If our teachers and parents are unsure of how to regard and respect our older adults, how would they role model it for the children?
Having seen parents, professionals, students and retirees walk through our doors as volunteers, not knowing what to say or do around residents,
I realised that there is work to be done.

a spiritual exploration
I became focused on shaping the volunteers’ experiences. The better volunteers understood our residents, the more honouring and respectful they will be, and the more authentic conversations can be. When volunteers return to their communities, they would also have a deeper respect and understanding for older adults.

“What comes to mind when you think of a nursing home?” I liked to ask new volunteers at our workshops. So often, I get responses like “sick people”, “bored” or “watching TV”. Children are painfully honest with descriptions like “sad and dying” or “abandoned”.
Initially, I rejected those ideas and was quick to correct them but my own interactions with residents were confirming that boredom, loneliness and loss were plaguing them.

Richard was one of the few residents whom I spoke at length with. This husband and father struggled with not being involved in his wife and children’s lives. He was sad and scared that his grandchildren would forget him. With an accident that has paralysed him from neck down, he was also unable to participate in most of our volunteer-led programmes.

He asked me, “What else can I do? Why won’t God just take me?”

I was left wondering: who are these residents beyond their physical limitations?

If the Bible tells me that God has promised us “life more abundant” (John 10:10), how does that look like for residents who are bound to the wheelchair or bed? If the Bible tells me that “though we are outwardly wasting away, yet inwardly we
are being renewed day by day”

(2 Corinthians 4:16), what does that mean for those who are sick and need a caregiver for the most basic tasks like eating or bathing

I, myself, was scared knowing that human frailty is inevitable. How would I live with myself? How would others live with me?

Because of my personal struggles, it was challenging to journey with volunteers for those answers. Without an adequate answer, volunteers can walk away believing that old age is a curse, not a privilege. They might believe that older adults are solely receivers of help and unable to live life fully. Without adequate exploring, volunteers can reduce the ageing experience to a physical one.

A courageous journey
I wanted a quick fix to this uncomfortable feeling of inadequacy and uncertainty. When I was sent for an in-house course on “Spiritual Care for the Helping Professional”, I realised that as palliative care workers, we need to start with ourselves. We need to be honest with our own fears and hopes surrounding ageing and dying.

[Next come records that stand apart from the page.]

(** * crequests: the connection state machine, the auth literal and the
    session's reuse decision

    A shallow embedding of [src/crequests/auth.cpp],
    [src/crequests/connection.cpp] and [src/crequests/session.cpp].

    - C++ strings and stream buffers are [string]s (sequences of [ascii]
      characters); [size_t] values are [N].
    - A function that throws returns a [result].
    - Every method of [conn_impl_t] is a function from the connection record
      to the connection record.  The operations a method issues on its
      collaborators (resolver, stream, timers, promise, user callbacks) are
      appended, in program order, to the field [ops]. *)

From Stdlib Require Import Bool List String Ascii NArith ZArith Lia.
Import ListNotations.

Local Open Scope string_scope.
Local Open Scope N_scope.

(** A C++ call that either returns or throws. *)
Inductive result (A : Type) : Type :=
| Ok (a : A)
| Throw (what : string).
Arguments Ok {A} a.
Arguments Throw {A} what.

Definition result_map {A B : Type} (f : A -> B) (r : result A) : result B :=
  match r with
  | Ok a => Ok (f a)
  | Throw what => Throw what
  end.

(** [string_t::substr(pos)]: the suffix that starts at [pos]. *)
Definition substr_from (pos : nat) (str : string) : string :=
  substring pos (String.length str - pos) str.

(** [string_t::size()] as a [size_t]. *)
Definition size (buf : string) : N := N.of_nat (String.length buf).

(** * auth.cpp *)

Module auth_t.

(** [auth_t] is a pair of a [login_t] and a [password_t]. *)
Record t : Type := make { first : string; second : string }.

(** [auth_t::from_string], auth.cpp:7-17. *)
Definition from_string (str : string) : result t :=
  match index 0 ":" str with
  | Some ind => Ok (make (substring 0 ind str) (substr_from (ind + 1) str))
  | None => Throw ("unexpected auth_t str: " ++ str)
  end.

(** [auth_t::to_string], auth.cpp:19-21. *)
Definition to_string (a : t) : string :=
  first a ++ ":" ++ second a.

End auth_t.


(** * connection.cpp: data *)

(** Modelled from the spec: [error_code_t] (its declaration is not part of
    the sources): the states of a connection, with the enumerators that
    [conn_impl_t::in_final_state] switches over. *)
Inductive error_code_t : Type :=
| INIT | RESOLVE | CONNECT | HANDSHAKE | WRITE | READ_STATUS | READ_HEADERS
| READ_CONTENT_LENGTH | READ_CHUNK_HEADER | READ_CHUNK_DATA | READ_UNTIL_EOF
| SUCCESS
| RESOLVE_ERROR | CONNECT_ERROR | HANDSHAKE_ERROR | WRITE_ERROR
| READ_STATUS_ERROR | READ_STATUS_DATA_ERROR | READ_HEADERS_ERROR
| READ_CONTENT_LENGTH_ERROR | READ_CHUNK_HEADER_ERROR | READ_CHUNK_DATA_ERROR
| READ_UNTIL_EOF_ERROR
| REDIRECT_EXHAUSTED | REDIRECT_ERROR | TIMEOUT | EXPIRED.

Scheme Equality for error_code_t.

(** [ec_t], the error code of Boost.Asio.  The code names six error constants
    and tests [ec.value()] against the number of [stream_truncated]; every
    other error is [other_error], which records whether its number is that of
    [stream_truncated].  The named constants have numbers of their own. *)
Inductive ec_t : Type :=
| no_error                 (* ec_t() *)
| eof
| connection_reset
| connection_aborted
| broken_pipe
| stream_truncated
| operation_aborted
| other_error (value_is_stream_truncated : bool).

Scheme Equality for ec_t.

(** [if (ec)] *)
Definition ec_bool (ec : ec_t) : bool := negb (ec_t_beq ec no_error).

(** [ec.value() == boost::asio::ssl::error::stream_truncated] *)
Definition value_is_stream_truncated (ec : ec_t) : bool :=
  match ec with
  | stream_truncated => true
  | other_error v => v
  | _ => false
  end.

(** connection.cpp:75-83 *)
Definition is_socket_closed (ec : ec_t) : bool :=
  ec_t_beq ec eof ||
  ec_t_beq ec connection_reset ||
  ec_t_beq ec connection_aborted ||
  ec_t_beq ec broken_pipe ||
  ec_t_beq ec stream_truncated.
(** C3 (amended). On an engine in use, one trigger applies at most one
    transition after updating the level: to transcendent, adding 0.5,
    from any earlier stage once the count has reached 1000; else from
    developing to mature, adding 0.3, once it has reached 100; else from
    nascent to developing, adding 0.2, once it has reached 10.  It never
    regresses the stage or the level, and below a count of 1000 it
    advances the stage by at most one step. *)
Theorem trigger_spec
  (model_backend_path : option string) (memory : M) (events : list event) :
  let self := run events (__init__ model_backend_path memory) in
  let updated :=
    fst (_update_consciousness_level
           (with_memory self (optimize_memory (fractal_memory self)))) in
  let self' := fst (_trigger_consciousness_evolution self) in
  let n := total_interactions self in
  let stage := knowledge_evolution_stage self in
  (if (1000 <=? n)%Z && negb (stage_eqb stage transcendent) then
     knowledge_evolution_stage self' = transcendent /\
     consciousness_level self' = consciousness_level updated + 0.5
   else if (100 <=? n)%Z && stage_eqb stage developing then
     knowledge_evolution_stage self' = mature /\
     consciousness_level self' = consciousness_level updated + 0.3
   else if (10 <=? n)%Z && stage_eqb stage nascent then
     knowledge_evolution_stage self' = developing /\
     consciousness_level self' = consciousness_level updated + 0.2
   else
     knowledge_evolution_stage self' = stage /\
     consciousness_level self' = consciousness_level updated) /\
  total_interactions self' = n /\
  (stage_rank stage <= stage_rank (knowledge_evolution_stage self'))%Z /\
  fle (consciousness_level self) (consciousness_level self') /\
  ((n < 1000)%Z ->
   (stage_rank (knowledge_evolution_stage self') <= stage_rank stage + 1)%Z).
Proof.
  intros self updated self' n stage.
  destruct (trigger_unfold self) as [Ht Hcase].
  destruct (trigger_step_spec self) as (Hs & Hone & Hl).
  destruct (run_spec events (__init__ model_backend_path memory)
              (init_level_not_nan _ _)) as (_ & Hn & _).
  destruct (Hl Hn) as [Hle _].
  split; [exact Hcase|]. split; [exact Ht|]. split; [exact Hs|].
  split; [exact Hle|exact Hone].
Qed.

End Engine.

(** ** Concrete runs *)

Example calculate_a4 :
  calculate 128 440 = Ok (1.5769563123901706, 0.92363636363636359).
Proof. vm_compute. reflexivity. Qed.

Example calculate_combined_a4 : calculate_combined 128 440 = Ok 1.4565341939894667.
Proof. vm_compute. reflexivity. Qed.

Example calculate_batch_two :
  calculate_batch [255; 0] [10; 1] = Ok [(PI, 40.640000000000001); (0, 406.4)].
Proof. vm_compute. reflexivity. Qed.

Example calculate_numpy_negative_zero :
  calculate (-0) 1 = Ok (-0, 406.4) /\ calculate_numpy [-0] [1] = Ok ([-0], [406.4]).
Proof. split; vm_compute; reflexivity. Qed.

Example bootstrap_examples :
  map (fun n => knowledge_evolution_stage
                  (__init__ (FM := stub_memory) None (memory_with n)))
      [9; 10; 99; 100; 999; 1000]%Z
  = [nascent; developing; developing; mature; mature; transcendent].
Proof. vm_compute. reflexivity. Qed.

Example analyze_creative_request :
  let self := __init__ (FM := stub_memory) None empty_memory in
  exists a,
    _analyze_with_edu_consciousness self
      "Please create and imagine an original design!"%string = Ok a /\
    edu_consciousness_factor a = 32.186804733249375 /\
    cognitive_mode_of a = ANALYTICAL_THINKING /\
    processing_depth a = MODERATE /\
    creativity_requirement a = 1 /\
    _determine_response_strategy a {| confidence := 0.9 |}
    = {| max_tokens := 512; temperature := 0.90999999999999992; top_k := 35;
         top_p := 0.95; creativity_boost := 1.7999999999999998;
         depth_multiplier := 1.9500000000000002 |}.
Proof. eexists. split; [vm_compute; reflexivity|]. vm_compute. repeat split. Qed.

Example clean_response_prefixes :
  _clean_response "hello world. Response: ok"%string "hello"%string
  = "world. Response: ok"%string /\
  _clean_response "Answer:   responding: hi  "%string "x"%string
  = "responding: hi"%string.
Proof. split; vm_compute; reflexivity. Qed.

(** A backend that exits with code 1: the call fails and leaves the
    session as it was. *)
Lemma think_backend_failure_witness :
  let w := world_with ["/models/model.gguf"%string]
             (CompletedProcess 1 EmptyString "failed to load model"%string) in
  let self := __init__ (FM := stub_memory) (Some "/models/model.gguf"%string)
                (memory_with 150) in
  exists error self' calls,
    think (FM := stub_memory) w self "hello"%string
    = (Failed error backend_enhanced, self', calls) /\
    total_interactions self' = total_interactions self /\
    consciousness_level self' = consciousness_level self /\
    knowledge_evolution_stage self' = knowledge_evolution_stage self /\
    calls = [call_get_enhanced_response_suggestions "hello"%string] /\
    fractal_memory self'
    = snd (get_enhanced_response_suggestions (FractalMemory := stub_memory)
             (fractal_memory self) "hello"%string).
Proof.
  cbv zeta.
  eapply (think_backend_failure (FM := stub_memory));
    [vm_compute; reflexivity | vm_compute; reflexivity | vm_compute; reflexivity].
Defined.

(** A backend program that cannot be started: the exception leaves
    [think], after the memory has been consulted. *)
Example think_backend_raises :
  let w := world_with ["/models/model.gguf"%string]
             (Raises (OSError "No such file or directory"%string)) in
  let self := __init__ (FM := stub_memory) (Some "/models/model.gguf"%string)
                (memory_with 150) in
  think (FM := stub_memory) w self "hello"%string
  = (Raised (OSError "No such file or directory"%string), self,
     [call_get_enhanced_response_suggestions "hello"%string]).
Proof. vm_compute. reflexivity. Qed.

I later signed up for a Masters of Arts in Counselling. I am nearing my graduation, but nowhere near fully comprehending the complexity of human life. The more I understand myself, the more I change as a person and the more I need to learn. That applies to the residents as well. The exciting thing is — the more I learn, the better I get at asking questions and the braver I am at exploring the unknowns with the people around me.
Being able to do that starts with being authentic. Being authentic is less of a destination, but more of a journey. It comes with being honest, paying attention to what surprises and scares me and being patient as I reflect.

Meeting these residents on a daily basis brings the questions of purpose and identity to the top of my mind. The questions that residents struggle with are actually relevant to me and to our volunteers. In fact, being with residents cuts away distractions like beauty, wealth and power. It drives us to discover our authentic selves. We get to know the person that God has intended us to be when He said, “Let us make man in our image, after our likeness” (Genesis 1:26).